● **Exercise description**
Could you print all of the data below again, exactly?

● **Data for this task**

● ● ● ●

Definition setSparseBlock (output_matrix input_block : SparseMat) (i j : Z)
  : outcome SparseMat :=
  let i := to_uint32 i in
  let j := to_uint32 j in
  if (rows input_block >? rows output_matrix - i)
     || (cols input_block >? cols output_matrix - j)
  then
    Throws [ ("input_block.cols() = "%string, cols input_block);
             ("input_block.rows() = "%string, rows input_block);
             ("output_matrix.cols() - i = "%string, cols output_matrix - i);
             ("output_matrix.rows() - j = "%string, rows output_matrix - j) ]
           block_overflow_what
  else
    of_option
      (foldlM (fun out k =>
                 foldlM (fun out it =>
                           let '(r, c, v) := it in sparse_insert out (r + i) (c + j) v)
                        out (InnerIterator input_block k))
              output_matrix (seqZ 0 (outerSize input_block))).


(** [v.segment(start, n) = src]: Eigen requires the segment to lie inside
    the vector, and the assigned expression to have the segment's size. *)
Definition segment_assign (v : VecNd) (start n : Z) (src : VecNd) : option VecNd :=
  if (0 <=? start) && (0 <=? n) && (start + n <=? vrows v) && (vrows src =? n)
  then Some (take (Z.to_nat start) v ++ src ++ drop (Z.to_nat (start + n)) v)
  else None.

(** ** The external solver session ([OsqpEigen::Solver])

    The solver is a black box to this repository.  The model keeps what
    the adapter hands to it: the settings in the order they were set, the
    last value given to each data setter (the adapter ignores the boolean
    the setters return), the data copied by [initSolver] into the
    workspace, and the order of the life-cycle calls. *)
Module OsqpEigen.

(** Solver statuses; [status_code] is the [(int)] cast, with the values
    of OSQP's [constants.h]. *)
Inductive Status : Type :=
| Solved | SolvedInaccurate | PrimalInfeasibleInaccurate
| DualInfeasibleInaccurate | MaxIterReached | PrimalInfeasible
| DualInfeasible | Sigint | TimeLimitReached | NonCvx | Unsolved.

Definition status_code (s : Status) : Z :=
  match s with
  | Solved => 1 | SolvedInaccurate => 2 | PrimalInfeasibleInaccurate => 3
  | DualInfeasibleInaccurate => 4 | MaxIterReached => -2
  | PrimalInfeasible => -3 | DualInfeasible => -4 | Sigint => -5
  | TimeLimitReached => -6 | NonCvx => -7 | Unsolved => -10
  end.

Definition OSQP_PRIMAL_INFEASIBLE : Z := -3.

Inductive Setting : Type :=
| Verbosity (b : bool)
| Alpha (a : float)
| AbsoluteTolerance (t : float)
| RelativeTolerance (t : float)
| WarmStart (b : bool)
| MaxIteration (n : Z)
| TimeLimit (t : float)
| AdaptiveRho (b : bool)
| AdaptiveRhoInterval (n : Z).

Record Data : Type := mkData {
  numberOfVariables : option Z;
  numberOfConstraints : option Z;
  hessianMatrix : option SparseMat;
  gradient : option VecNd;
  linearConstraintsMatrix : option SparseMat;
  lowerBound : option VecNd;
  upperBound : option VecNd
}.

● ● ● ●

● **The completed task**
Definition setSparseBlock (output_matrix input_block : SparseMat) (i j : Z)
  : outcome SparseMat :=
  let i := to_uint32 i in
  let j := to_uint32 j in
  if (rows input_block >? rows output_matrix - i)
     || (cols input_block >? cols output_matrix - j)
  then
    Throws [ ("input_block.cols() = "%string, cols input_block);
             ("input_block.rows() = "%string, rows input_block);
             ("output_matrix.cols() - i = "%string, cols output_matrix - i);
             ("output_matrix.rows() - j = "%string, rows output_matrix - j) ]
           block_overflow_what
  else
    of_option
      (foldlM (fun out k =>
                 foldlM (fun out it =>
                           let '(r, c, v) := it in sparse_insert out (r + i) (c + j) v)
                        out (InnerIterator input_block k))
              output_matrix (seqZ 0 (outerSize input_block))).


(** [v.segment(start, n) = src]: Eigen requires the segment to lie inside
    the vector, and the assigned expression to have the segment's size. *)
Definition segment_assign (v : VecNd) (start n : Z) (src : VecNd) : option VecNd :=
  if (0 <=? start) && (0 <=? n) && (start + n <=? vrows v) && (vrows src =? n)
  then Some (take (Z.to_nat start) v ++ src ++ drop (Z.to_nat (start + n)) v)
  else None.

(** ** The external solver session ([OsqpEigen::Solver])

    The solver is a black box to this repository.  The model keeps what
    the adapter hands to it: the settings in the order they were set, the
    last value given to each data setter (the adapter ignores the boolean
    the setters return), the data copied by [initSolver] into the
    workspace, and the order of the life-cycle calls. *)
Module OsqpEigen.

(** Solver statuses; [status_code] is the [(int)] cast, with the values
    of OSQP's [constants.h]. *)
Inductive Status : Type :=
| Solved | SolvedInaccurate | PrimalInfeasibleInaccurate
| DualInfeasibleInaccurate | MaxIterReached | PrimalInfeasible
| DualInfeasible | Sigint | TimeLimitReached | NonCvx | Unsolved.

Definition status_code (s : Status) : Z :=
  match s with
  | Solved => 1 | SolvedInaccurate => 2 | PrimalInfeasibleInaccurate => 3
  | DualInfeasibleInaccurate => 4 | MaxIterReached => -2
  | PrimalInfeasible => -3 | DualInfeasible => -4 | Sigint => -5
  | TimeLimitReached => -6 | NonCvx => -7 | Unsolved => -10
  end.

Definition OSQP_PRIMAL_INFEASIBLE : Z := -3.

Inductive Setting : Type :=
| Verbosity (b : bool)
| Alpha (a : float)
| AbsoluteTolerance (t : float)
| RelativeTolerance (t : float)
| WarmStart (b : bool)
| MaxIteration (n : Z)
| TimeLimit (t : float)
| AdaptiveRho (b : bool)
| AdaptiveRhoInterval (n : Z).

Record Data : Type := mkData {
  numberOfVariables : option Z;
  numberOfConstraints : option Z;
  hessianMatrix : option SparseMat;
  gradient : option VecNd;
  linearConstraintsMatrix : option SparseMat;
  lowerBound : option VecNd;
  upperBound : option VecNd
}.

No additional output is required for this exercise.